While the free-agent Cotchery visited and left, Ward passed his physical, came off the PUP list and scored a touchdown on the first pass thrown his way.
It was an in route over the middle in front of William Gay, and Ward dove, bobbled it, and reeled it in to make his presence felt immediately.
“It felt good to be able to come up with that, especially down in the red zone where it’s so tight and the [passing] windows are very small,” Ward said. “It felt good just to get down, and I had to use my thumb on that. I felt good.”
Ward had been on the PUP list because of thumb surgery in June. But he said his thumb felt good, and so did the old legs.
“Not bad for a 35-year-old guy,” Ward said. “Dancing With The Stars, I credit that to my offseason. I really worked my butt off this offseason. The lockout really gave me time to work on everything. I’m in shape and I’m ready to gradually get better each day I step on the practice field.”
Ward solved one question mark on a receiving corps the Steelers’ front office has been trying to bolster ever since the lockout ended. First they brought Plaxico Burress in for a talk, and yesterday it was Cotchery, the former Jet.
Not that the Steelers have any question that Emmanuel Sanders will return. The medical reports on his foot are encouraging and he should be back on the field within two weeks.
Still, they Steelers are looking for a No. 5 receiver, and with each passing day it appears they have one in their midst in Grisham, the sticky-fingered slot receiver who’s in his third year with the team, most of it spent on the practice squad.
“I think this year I’m more mature,” said Grisham. “I feel more like a veteran. I’m not as nervous. All of those things combine to make it a better camp for me.”
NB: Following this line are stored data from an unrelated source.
(** No lost updates.  Two writers that patch different keys of one request
    leave the same request in either order, with both patches in it and every
    key neither of them wrote as it was. *)
Theorem merge_job_request_commutes id p1 p2 t1 t2 t3 t4 d j :
  jobs d !! id = Some j -> p1 ##ₘ p2 ->
  exists j12 j21,
    jobs (merge_job_request id p2 ∅ None t2 (merge_job_request id p1 ∅ None t1 d).2).2 !! id = Some j12 /\
    jobs (merge_job_request id p1 ∅ None t4 (merge_job_request id p2 ∅ None t3 d).2).2 !! id = Some j21 /\
    request j12 = request j21 /\
    exists r, request j12 = Some r /\
      forall k, r !! k = match p1 !! k with
                        | Some v => Some v
                        | None => match p2 !! k with Some v => Some v | None => (default ∅ (request j) : gmap string pyval) !! k end
                        end.
Proof.
  intros Hj Hd.
  assert (forall a b ta tb, exists jab,
    jobs (merge_job_request id b ∅ None tb (merge_job_request id a ∅ None ta d).2).2 !! id = Some jab /\
    request jab = Some (merged_request ∅ (Some (merged_request ∅ (request j) a)) b)) as Hm.
  { intros a b ta tb. unfold merge_job_request. rewrite Hj. cbn [snd]. rewrite jobs_put, lookup_insert_eq.
    cbn [snd]. rewrite jobs_put, lookup_insert_eq. eexists. by split. }
  destruct (Hm p1 p2 t1 t2) as (j12 & H12 & R12). destruct (Hm p2 p1 t3 t4) as (j21 & H21 & R21).
  exists j12, j21. split_and!; [done|done| |].
  - rewrite R12, R21. f_equal. apply map_eq. intros k. rewrite !merged_lookup. rewrite !default_some, !merged_lookup.
    specialize (Hd k). destruct (p1 !! k), (p2 !! k); cbn in Hd; done.
  - eexists. split; [done|]. intros k. rewrite merged_lookup. rewrite default_some, merged_lookup, lookup_empty.
    specialize (Hd k). destruct (p1 !! k), (p2 !! k); cbn in Hd; try done;
      by destruct ((default ∅ (request j) : gmap string pyval) !! k).
Qed.

Lemma merge_job_request_commutes_witness :
  exists j12 j21,
    jobs (merge_job_request 1 {["b" := PyInt 2]} ∅ None 2 (merge_job_request 1 {["a" := PyInt 1]} ∅ None 1 demo_db).2).2
      !! 1%positive = Some j12 /\
    jobs (merge_job_request 1 {["a" := PyInt 1]} ∅ None 4 (merge_job_request 1 {["b" := PyInt 2]} ∅ None 3 demo_db).2).2
      !! 1%positive = Some j21 /\ request j12 = request j21.
Proof.
  destruct (merge_job_request_commutes 1 {["a" := PyInt 1]} {["b" := PyInt 2]} 1 2 3 4 demo_db (demo_job static queued None 10))
    as (j12 & j21 & H1 & H2 & H3 & _); [vm_compute; reflexivity|by apply map_disjoint_singleton_r_2|].
  exists j12, j21. auto.
Defined.

(** ** Conversion to proxy context *)

Lemma astext_lookup r k : astext r k =
  match (default ∅ r : gmap string pyval) !! k with
  | None | Some PyNone => None
  | Some (PyBool true) => Some "true"
  | Some (PyBool false) => Some "false"
  | Some v => Some (py_str v)
  end.
Proof. destruct r as [r|]; cbn; [|by rewrite lookup_empty]. by destruct (r !! k) as [[]|]. Qed.

Lemma context_patch_proxy pa pt : context_patch pa pt !! "proxy_address" = Some (PyStr pa).
Proof. unfold context_patch. by rewrite lookup_insert_eq. Qed.

Lemma context_patch_other pa pt k : k <> "proxy_address" -> k <> "proxy_type" -> context_patch pa pt !! k = None.
Proof.
  intros H1 H2. unfold context_patch. rewrite lookup_insert_ne by done. unfold opt_binding.
  destruct (nonempty pt); [by rewrite lookup_singleton_ne|apply lookup_empty].
Qed.

Lemma converted_request pa pt rel parent now j k :
  k <> "proxy_address" -> k <> "proxy_type" -> k <> RESTART_STATIC_REQUEST_KEY ->
  forall v, (default ∅ (request j) : gmap string pyval) !! k = Some v ->
  (default ∅ (request (converted pa pt rel parent now j)) : gmap string pyval) !! k = Some v.
Proof.
  intros H1 H2 H3 v Hv.
  assert (merged_request (context_defaults rel parent) (request j) (context_patch pa pt) !! k = Some v) as Hm
    by (rewrite merged_lookup, (context_patch_other pa pt k H1 H2), Hv; done).
  unfold converted. destruct (_ && _); [|destruct (_ || _); exact Hm].
  unfold merge_row. cbn [request set_updated_at set_request]. rewrite default_some, merged_lookup, lookup_singleton_ne, default_some by done. by rewrite Hm.
Qed.

Lemma converted_proxy pa pt rel parent now j :
  astext (request (converted pa pt rel parent now j)) "proxy_address" = Some pa.
Proof.
  assert (merged_request (context_defaults rel parent) (request j) (context_patch pa pt) !! "proxy_address" = Some (PyStr pa)) as Hm
    by (rewrite merged_lookup, context_patch_proxy; done).
  rewrite astext_lookup. unfold converted, merge_row, drop_claim. destruct (_ && _); [|destruct (_ || _)];
    cbn [request set_updated_at set_request set_detail set_next_attempt_at set_worker_id set_lease_id set_lease_expires_at set_status set_stage];
    rewrite default_some; [|by rewrite Hm..].
  rewrite merged_lookup, lookup_singleton_ne, default_some by done. by rewrite Hm.
Qed.

Lemma converted_phase pa pt rel parent now j :
  let j' := converted pa pt rel parent now j in
  if bool_decide (status j = processing) && bool_decide (stage j ∈ CONTEXT_READING_STAGES)
  then flagged j' /\ status j' = processing /\ stage j' = stage j /\ lease_id j' = lease_id j
  else if bool_decide (status j = completed) || bool_decide (stage j ∈ RAN_PAST_STATIC_STAGES)
  then status j' = queued /\ stage j' = static /\ released j' /\ next_attempt_at j' = None
  else status j' = status j /\ stage j' = stage j /\ lease_id j' = lease_id j.
Proof.
  cbv zeta. unfold converted. destruct (_ && _) eqn:E; [|destruct (_ || _); done].
  rewrite andb_true_iff, !bool_decide_eq_true in E. destruct E as [Hs _].
  split_and!; [|exact Hs|done|done]. unfold flagged. rewrite astext_lookup. unfold merge_row.
  cbn [request set_updated_at set_request]. by rewrite default_some, merged_lookup, lookup_singleton_eq.
Qed.

(** A job takes a proxy context at most once, and loses nothing by it.  With
    no such job, or a job that already has a context, conversion says no and
    changes nothing.  Otherwise it says yes: the job carries the proxy, every
    other key of its request is kept, and the stages that read the context will
    run in it: a running context-reading stage keeps its lease and is flagged to
    restart, a job that ran past static is queued there again, and any other job
    just waits for its static stage.  A later conversion, for any proxy, then
    says no. *)
Theorem conversion_once id pa pt rel parent now d pa' pt' rel' parent' now' :
  let (ok, d') := convert_impl_job_to_proxy_context id pa pt rel parent now d in
  convert_impl_job_to_proxy_context id pa' pt' rel' parent' now' d' = (false, d') /\
  match jobs d !! id with
  | None => ok = false /\ d' = d
  | Some j =>
      if bool_decide (is_Some (astext (request j) "proxy_address")) then ok = false /\ d' = d
      else ok = true /\ exists j', d' = put_job id j' d /\
        astext (request j') "proxy_address" = Some pa /\
        (forall k v, k <> "proxy_address" -> k <> "proxy_type" -> k <> RESTART_STATIC_REQUEST_KEY ->
           (default ∅ (request j) : gmap string pyval) !! k = Some v ->
           (default ∅ (request j') : gmap string pyval) !! k = Some v) /\
        if bool_decide (status j = processing) && bool_decide (stage j ∈ CONTEXT_READING_STAGES)
        then flagged j' /\ status j' = processing /\ stage j' = stage j /\ lease_id j' = lease_id j
        else if bool_decide (status j = completed) || bool_decide (stage j ∈ RAN_PAST_STATIC_STAGES)
        then status j' = queued /\ stage j' = static /\ released j' /\ next_attempt_at j' = None
        else status j' = status j /\ stage j' = stage j /\ lease_id j' = lease_id j
  end.
Proof.
  rewrite convert_row. destruct (jobs d !! id) as [j|] eqn:Hj.
  2: { split; [|done]. by rewrite convert_row, Hj. }
  destruct (bool_decide (is_Some (astext (request j) "proxy_address"))) eqn:Hb.
  - split; [|done]. by rewrite convert_row, Hj, Hb.
  - split; [rewrite convert_row, jobs_put, lookup_insert_eq, converted_proxy; by rewrite bool_decide_eq_true_2|].
    split; [done|]. exists (converted pa pt rel parent now j). split_and!; [done|apply converted_proxy| |apply converted_phase].
    intros k v H1 H2 H3. by apply converted_request.
Qed.

(** ** Dependents *)

Lemma satisfied_stages_spec s c :
  s ∈ satisfied_stages c <-> (stage_index s STAGES <= stage_index c STAGES)%nat.
Proof.
  unfold satisfied_stages. rewrite list_elem_of_filter. split; [by intros [? _]|]. intros H. split; [done|].
  unfold STAGES. destruct s; rewrite !elem_of_cons; tauto.
Qed.

Lemma deps_notify now j d : deps (notify_completed now j d) = deps d.
Proof.
  unfold notify_completed. destruct (restart_static_if_flagged now j), (protocol_id j); try done.
  by destruct (_ && _).
Qed.

(** The dependency rows a stage's success satisfies. *)
Definition satisfies (j : Job) (this_stage : JobStage) (dep : JobDependency) : Prop :=
  address j <> None /\ address j <> Some "" /\
  provider_chain dep = provider_chain_for j /\ provider_address dep = str_lower (default "" (address j)) /\
  dep_status dep = pending /\ (stage_index (required_stage dep) STAGES <= stage_index this_stage STAGES)%nat.

Lemma str_lower_empty s : String.eqb (str_lower s) "" = String.eqb s "".
Proof. by destruct s. Qed.

Lemma satisfy_deps_spec j this clock d :
  exists f, deps (satisfy_dependencies j this clock d).2 = List.map f (deps d) /\
    jobs (satisfy_dependencies j this clock d).2 = jobs d /\
    forall dep, (satisfies j this dep -> f dep = set_dep_status satisfied clock dep) /\
                (~ satisfies j this dep -> f dep = dep).
Proof.
  unfold satisfy_dependencies. rewrite str_lower_empty.
  destruct (String.eqb_spec (default "" (address j)) "") as [E|E].
  - exists (fun dep => dep). split_and!; [by rewrite map_id|done|]. intros dep. split; [|done].
    intros (H1 & H2 & _). exfalso. destruct (address j) as [a|]; [|done]. cbn in E. by subst.
  - eexists. split_and!; [reflexivity|reflexivity|]. intros dep.
    assert (provided_by (provider_chain_for j) (str_lower (default "" (address j))) dep &&
            bool_decide (required_stage dep ∈ satisfied_stages this) = true <-> satisfies j this dep) as H.
    { unfold provided_by, satisfies. rewrite !andb_true_iff, !bool_decide_eq_true, satisfied_stages_spec.
      split; [|tauto]. intros H. split_and!; try tauto; intros Ha; rewrite Ha in E; done. }
    split; intros Hs; cbn beta; [by rewrite (proj2 H Hs)|].
    by rewrite (not_true_is_false _ (fun e => Hs (proj1 H e))).
Qed.

(** A stage's success and its effect on dependents are one transaction.  If
    the job is not flagged to restart, the job moves to the next stage (or is
    completed) and every pending dependency on this provider whose required
    stage has been reached is satisfied, no other one being touched. *)
Theorem finish_stage_releases_dependents id j this_stage next_stage lease now clock d :
  jobs d !! id = Some j -> lease_ok lease j = true -> ~ flagged j ->
  exists d' j' f, finish_stage id j this_stage next_stage lease now clock d = inr d' /\
    jobs d' = <[id := j']> (jobs d) /\ stage j' = next_stage /\ released j' /\
    status j' = (if decide (next_stage = done) then completed else queued) /\
    deps d' = List.map f (deps d) /\
    forall dep, (satisfies j this_stage dep -> f dep = set_dep_status satisfied clock dep) /\
                (~ satisfies j this_stage dep -> f dep = dep).
Proof.
  intros Hj Hl Hf. unfold finish_stage. rewrite (static_restart_pending_ok _ _ _ _ Hj Hl), (bool_decide_eq_false_2 _ Hf).
  cbn [mbind tx_bind]. destruct (satisfy_deps_spec j this_stage clock d) as (f & Hdeps & Hjobs & Hspec).
  set (d1 := (satisfy_dependencies j this_stage clock d).2) in *.
  assert (jobs d1 !! id = Some j) as Hj1 by by rewrite Hjobs.
  assert (restart_static_if_flagged now j = None) as Hr by by apply restart_none.
  case_decide as Hn.
  - rewrite complete_job_guarded, (guarded_ok _ _ _ _ _ Hj1 Hl). unfold unless_flagged. rewrite Hr.
    eexists _, (completed_row "Analysis complete" now j), f. split; [reflexivity|].
    rewrite jobs_notify, deps_notify, jobs_put, Hjobs. subst next_stage.
    split_and!; try done; unfold completed_row, released; flush_case; done.
  - rewrite advance_job_guarded, (guarded_ok _ _ _ _ _ Hj1 Hl). unfold unless_flagged. rewrite Hr.
    eexists _, (advanced next_stage _ now j), f. split; [reflexivity|].
    rewrite jobs_put, Hjobs. split_and!; try done; unfold advanced, released; flush_case; done.
Qed.

(** ** Daemon leases *)

(** An attempt on one name by [holder] at a time. *)
Record attempt := mkAttempt { by_holder : positive; at_time : Z; for_seconds : Z }.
A job is there for the taking. The No. 5 spot appears to be a contest between Grisham, Limas Sweed and Arnaz Battle.
“It is a battle,” Grisham said. “It’ll come down to not only playing receiver but special teams.”
To that end yesterday, Grisham yesterday dropped the first punt he’s attempted to field since his freshman year at Clemson.
He made up for it by making a sliding catch over the middle of a difficult, low fastball from Byron Leftwich and later Grisham made a diving, bobbling touchdown catch for Charlie Batch, much like the one Ward had caught earlier from Ben Roethlisberger.
Grisham was justifiably proud of catching the throw from Leftwich.
“He gets it there,” Grisham said of the hard-throwing QB. “I’ve heard stories about Brett Favre breaking fingers. Actually last year Byron split somebody’s web of their hand. That guy’s not here anymore.”
Grisham is. And if he keeps catching everything, he will be for a while.